Climate change is occurring at a higher rate in the Arctic than in other regions. That rate of change is not reflected well in climate change models, mostly due to the lack of year-round observations in the Arctic.
“We care about this because the Arctic is turning out to be one of the more sensitive parts of the planet when it comes to climate change,” Buck said. “It’s warming at rates much higher than other parts of the world, and as it warms, many things are happening, such as the reduction in the expanse of sea ice.”
Those changes have implications on the means and rates that materials flow into the region, which, in turn effect plant and animal life. Buck’s role will be to monitor the atmospheric deposition of trace elements like iron. Trace elements appear in the ocean in minute concentrations — parts per billion or even parts per trillion. However, they play a key role in the growth of phytoplankton — the tiny marine plants that form the very base of the marine food web and produce approximately half the oxygen in our atmosphere. In much of the world’s ocean, it is the presence or scarcity of iron that regulates the growth of phytoplankton.

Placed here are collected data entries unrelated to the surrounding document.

(** ** One operation *)

Lemma run_put base cs t w q library reason file line :
  rep base cs t w q -> spec False False (err_run (OpPut library reason file line)) (fun r t' w' => exists q',
    effect base t w w' (OpPut library reason file line) q r q' (th_errno t') /\ rep base cs t' w' q') t w.
Proof.
  intros R. apply spec_bind. eapply spec_mono; [by apply put_spec|].
  intros _ t' w' [[Hn _] Hq]. apply spec_ret. rewrite Hn. destruct Hq as [(Et & Hu & -> & R')|R'].
  - exists []. split; [by apply eff_put_lost|done].
  - eexists. split; [apply eff_put|exact R'].
Qed.
Lemma run_get base cs t w q d :
  rep base cs t w q -> spec False False (err_run (OpGet d)) (fun r t' w' => exists q',
    effect base t w w' (OpGet d) q r q' (th_errno t') /\ rep base cs t' w' q') t w.
Proof.
  intros R. assert (err_run (OpGet d) =
    (r <- get_error_values set_thread_local_ok true false (wants_place d) (wants_text d) ;; ret (Told r))) as ->
    by by destruct d.
  apply spec_bind. eapply spec_mono; [by apply get_spec|].
  intros r t' w' [[Hn _] Hq]. apply spec_ret. rewrite Hn. destruct q as [|e q].
  - destruct Hq as [-> R']. exists []. split; [apply eff_get_none|done].
  - destruct Hq as [Hr R']. exists q. split; [by apply eff_get|done].
Qed.
Lemma run_peek base cs t w q latest d :
  rep base cs t w q -> spec False False (err_run (OpPeek latest d)) (fun r t' w' => exists q',
    effect base t w w' (OpPeek latest d) q r q' (th_errno t') /\ rep base cs t' w' q') t w.
Proof.
  intros R. assert (err_run (OpPeek latest d) =
    (r <- get_error_values set_thread_local_ok false latest (wants_place d) (wants_text d) ;; ret (Told r))) as ->
    by by destruct latest, d.
  apply spec_bind. eapply spec_mono; [by apply peek_spec|].
  intros r t' w' ([Hn _] & R' & Hr). apply spec_ret. rewrite Hn. exists q. split; [|done].
  destruct (if latest then _ else _) as [e|] eqn:E; [by eapply eff_peek|]. subst r.
  assert (q = []) as ->; [|apply eff_peek_none].
  destruct latest; [by apply last_None|by destruct q].
Qed.
Lemma c_text_piece base cs args xss : Forall2 (c_text base) args xss -> Forall2 (piece base cs) args xss.
Proof.
  apply Forall2_impl. intros p xs [?|[Hp Hs]]; [by left|]. right. split; [done|]. intros X. by apply base_stays.
Qed.
Lemma run_text base cs t w q args :
  rep base cs t w q -> op_ok base (OpText args) -> spec False False (err_run (OpText args)) (fun r t' w' => exists q',
    effect base t w w' (OpText args) q r q' (th_errno t') /\ rep base cs t' w' q') t w.
Proof.
  intros R [xss Hps]. apply spec_bind.
  eapply spec_mono; [apply (add_data_spec _ base cs t w q args xss R); by apply c_text_piece|].
  intros _ t' w' ([Hn _] & q' & R' & Hq). apply spec_ret. rewrite Hn. exists q'. split; [|done].
  destruct Hq as [[-> _]|[-> Hl]]; [by apply eff_text|by eapply eff_text_lost].
Qed.
Lemma run_format base cs t w q text :
  rep base cs t w q -> op_ok base (OpFormat text) -> spec False False (err_run (OpFormat text)) (fun r t' w' => exists q',
    effect base t w w' (OpFormat text) q r q' (th_errno t') /\ rep base cs t' w' q') t w.
Proof.
  intros R [Hb Hz]. apply spec_bind. eapply spec_mono; [by apply (add_dataf_spec _ base cs t w q text R)|].
  intros _ t' w' (_ & q' & R' & Hq). apply spec_ret. exists q'. split; [|done].
  destruct Hq as [[[-> _] ->]|(-> & -> & Hl)]; [apply eff_format|by apply eff_format_lost].
Qed.
Lemma run_set_text base cs t w q data :
  rep base cs t w q -> op_ok base (OpSetText data) -> spec False False (err_run (OpSetText data)) (fun r t' w' => exists q',
    effect base t w w' (OpSetText data) q r q' (th_errno t') /\ rep base cs t' w' q') t w.
Proof.
  intros R [xs Hs]. apply spec_bind.
  eapply spec_mono; [by apply (set_error_data_spec _ base cs t w q data xs ERR_FLAG_STRING)|].
  intros _ t' w' ([Hn _] & q' & R' & Hq). apply spec_ret. rewrite Hn. exists q'. split; [|done].
  destruct Hq as [->|[-> Hm]]; [by eapply eff_set_text|by eapply eff_set_text_lost].
Qed.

Buck and his colleagues hope to develop a better understanding of how trace elements make their way from the upper atmosphere to the ice cap. They can arrive either as little particles, floating in the atmosphere and settling like dust, or they can fall as part of a raindrop or snowflake.

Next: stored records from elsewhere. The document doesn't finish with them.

Lemma FreeConnection_bounded p connection :
  bounded p -> bounded (FreeConnection p connection).1.2.
Proof.
  intros [Hp Hf Ha Hs]. unfold FreeConnection, move_from. simpl.
  pose proof (to_size_t_range (free_ p + 1)) as Hr.
  pose proof (to_size_t_le (free_ p + 1)) as Hle.
  split; simpl; try assumption.
  rewrite vec_size_push. unfold is_size_t in *. lia.
Qed.

Lemma exec_bounded c w : bounded (pool w) -> bounded (pool (exec c w)).
Proof.
  intros H. destruct c as [who threadId | who connection | | |]; simpl; try exact H.
  - pose proof (GetConnection_bounded (pool w) (heap w) threadId H) as HG.
    destruct (GetConnection (pool w) (heap w) threadId) as [[r p'] h'].
    destruct r; exact HG.
  - exact (FreeConnection_bounded (pool w) connection H).
Qed.

Lemma run_app cs1 cs2 w : run (cs1 ++ cs2) w = run cs2 (run cs1 w).
Proof. unfold run. apply foldl_app. Qed.

Lemma run_cons c cs w : run (c :: cs) w = run cs (exec c w).
Proof. reflexivity. Qed.

Lemma run_bounded cs w : bounded (pool w) -> bounded (pool (run cs w)).
Proof.
  revert w. induction cs as [|c cs IH]; intros w H; [exact H |].
  simpl. apply IH, exec_bounded, H.
Qed.

Lemma boot_bounded poolSize : bounded (pool (boot poolSize)).
Proof. apply bounded_new. Qed.

(** [connectionsAlive_] and [poolSize_] along a call. *)
Lemma exec_alive_mono c w :
  bounded (pool w) ->
  connectionsAlive_ (pool w) <= connectionsAlive_ (pool (exec c w))
  /\ poolSize_ (pool (exec c w)) = poolSize_ (pool w).
Proof.
  intros [Hp Hf Ha Hs].
  destruct c as [who threadId | who connection | | |]; simpl; try (split; [lia | reflexivity]).
  get_cases (pool w) (heap w) threadId; rewrite Eget.
  - apply vec_size_nil_iff in Hcache as Hz.
    assert (to_size_t (connectionsAlive_ (pool w) + 1) = connectionsAlive_ (pool w) + 1) as Hi.
    { apply to_size_t_small. unfold is_size_t in *. lia. }
    destruct (stoi threadId); simpl; rewrite ?Hi; split; (lia || reflexivity).
  - simpl. split; [lia | reflexivity].
  - simpl. split; [lia | reflexivity].
Qed.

“In the Artic, the composition and abundance of aerosols tend to vary seasonally which is the reason it is important to get a series of observations over a long time scale to see how deposition rates of these aerosols change over the course of a year,” Buck said. “We care about that because in areas removed from river input and other continental influences, atmospheric deposition can be the primary source of trace elements like iron for the surface ocean.”
Buck and colleagues from Florida International University and Florida State University will use a technique utilizing a radioactive isotope of beryllium, itself a trace element, to measure the rate of atmospheric deposition. Beryllium-7 is created only in the upper atmosphere by the exposure of nitrogen and oxygen to cosmic rays, and has a half-life of 53 days. By measuring the concentration of beryllium-7 in samples, Buck will be able to estimate the rate beryllium and other trace elements are being deposited on the surface.

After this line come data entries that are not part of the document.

(** The clamped subtraction of [pop_callback] stays within [0 .. unread]. *)
Lemma clamped_sub_exact (unread n : Z) :
  UInt32.in_range unread -> 0 <= n ->
  UInt32.sub unread (Z.min n unread) = unread - Z.min n unread.
Proof.
  intros Hu Hn. unfold UInt32.sub. apply wrap_small.
  unfold UInt32.in_range in *. lia.
Qed.

(** ** Sums of lengths *)

Lemma sum_lengths_cons (b : unique_byte_buffer_t) (l : list unique_byte_buffer_t) :
  sum_lengths (b :: l) = buffer_length b + sum_lengths l.
Proof. reflexivity. Qed.

Lemma sum_lengths_app (l1 l2 : list unique_byte_buffer_t) :
  sum_lengths (l1 ++ l2) = sum_lengths l1 + sum_lengths l2.
Proof.
  induction l1 as [| b l1 IH].
  - reflexivity.
  - rewrite <- app_comm_cons, !sum_lengths_cons, IH. lia.
Qed.

Lemma buffer_length_nonneg (b : unique_byte_buffer_t) :
  wf_buffer b -> 0 <= buffer_length b.
Proof.
  destruct b as [p |]; simpl; unfold UInt32.in_range; lia.
Qed.

Lemma sum_lengths_nonneg (l : list unique_byte_buffer_t) :
  Forall wf_buffer l -> 0 <= sum_lengths l.
Proof.
  induction 1 as [| b l Hb _ IH].
  - reflexivity.
  - rewrite sum_lengths_cons. apply buffer_length_nonneg in Hb. lia.
Qed.

(** ** What a call that returns has done *)

Lemma queue_eta (q : byte_buffer_queue) :
  {| queue := queue q; unread_bytes := unread_bytes q |} = q.
Proof. now destruct q. Qed.

Lemma write_returned (m : unique_byte_buffer_t) (q q' : byte_buffer_queue) :
  write m q = Returned q' ->
  exists p,
    m = Some p /\
    has_free_slot (queue q) = true /\
    q' = {| queue := insert_tail m (queue q);
            unread_bytes := UInt32.add (unread_bytes q) (N_bytes p) |}.
Proof.
  unfold write, push_blocking.
  destruct (has_free_slot (queue q)); [| discriminate].
  destruct m as [p |]; simpl; [| discriminate].
  intros H. injection H as <-. now exists p.
Qed.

Photo credit: Stephanie Arndt/Alfred Wegener Institute
The research team will take turns working on the ship in shifts of two months at a time. As many as 40 to 50 scientists might be on the R/V Polarstern during each shift, collecting samples and making a wide range of observations throughout the year. Buck is tentatively scheduled to be on board from mid-December 2019 through mid-February 2020.
“I really have no one to blame but myself for being assigned a winter shift,” Buck said. “It is very difficult to make these measurements during the winter, so it is very important to us to insure those winter samples are collected properly. When I said that out loud, they said ‘so I guess you want to go in the winter.’”
Although locked in the Arctic ice cap, the R/V Polarstern will not be stationary. The area where the researchers anticipate the ship will be frozen is subject to a surface current called the Transpolar Drift which propels sea ice from the East Siberian Sea to the Fram Strait, off the east coast of Greenland. The R/V Polarstern could drift as much as 1,500 miles during its year locked in the ice cap.
“The Arctic Ocean is a very interesting place with a lot of wind and a lot of physics going on up there,” Buck said. “You may not perceive the movement, but you will be moving.”
Buck’s participation in the MOSAiC project is funded by a four-year, $350,412 grant from the National Science Foundation Arctic System Science Program.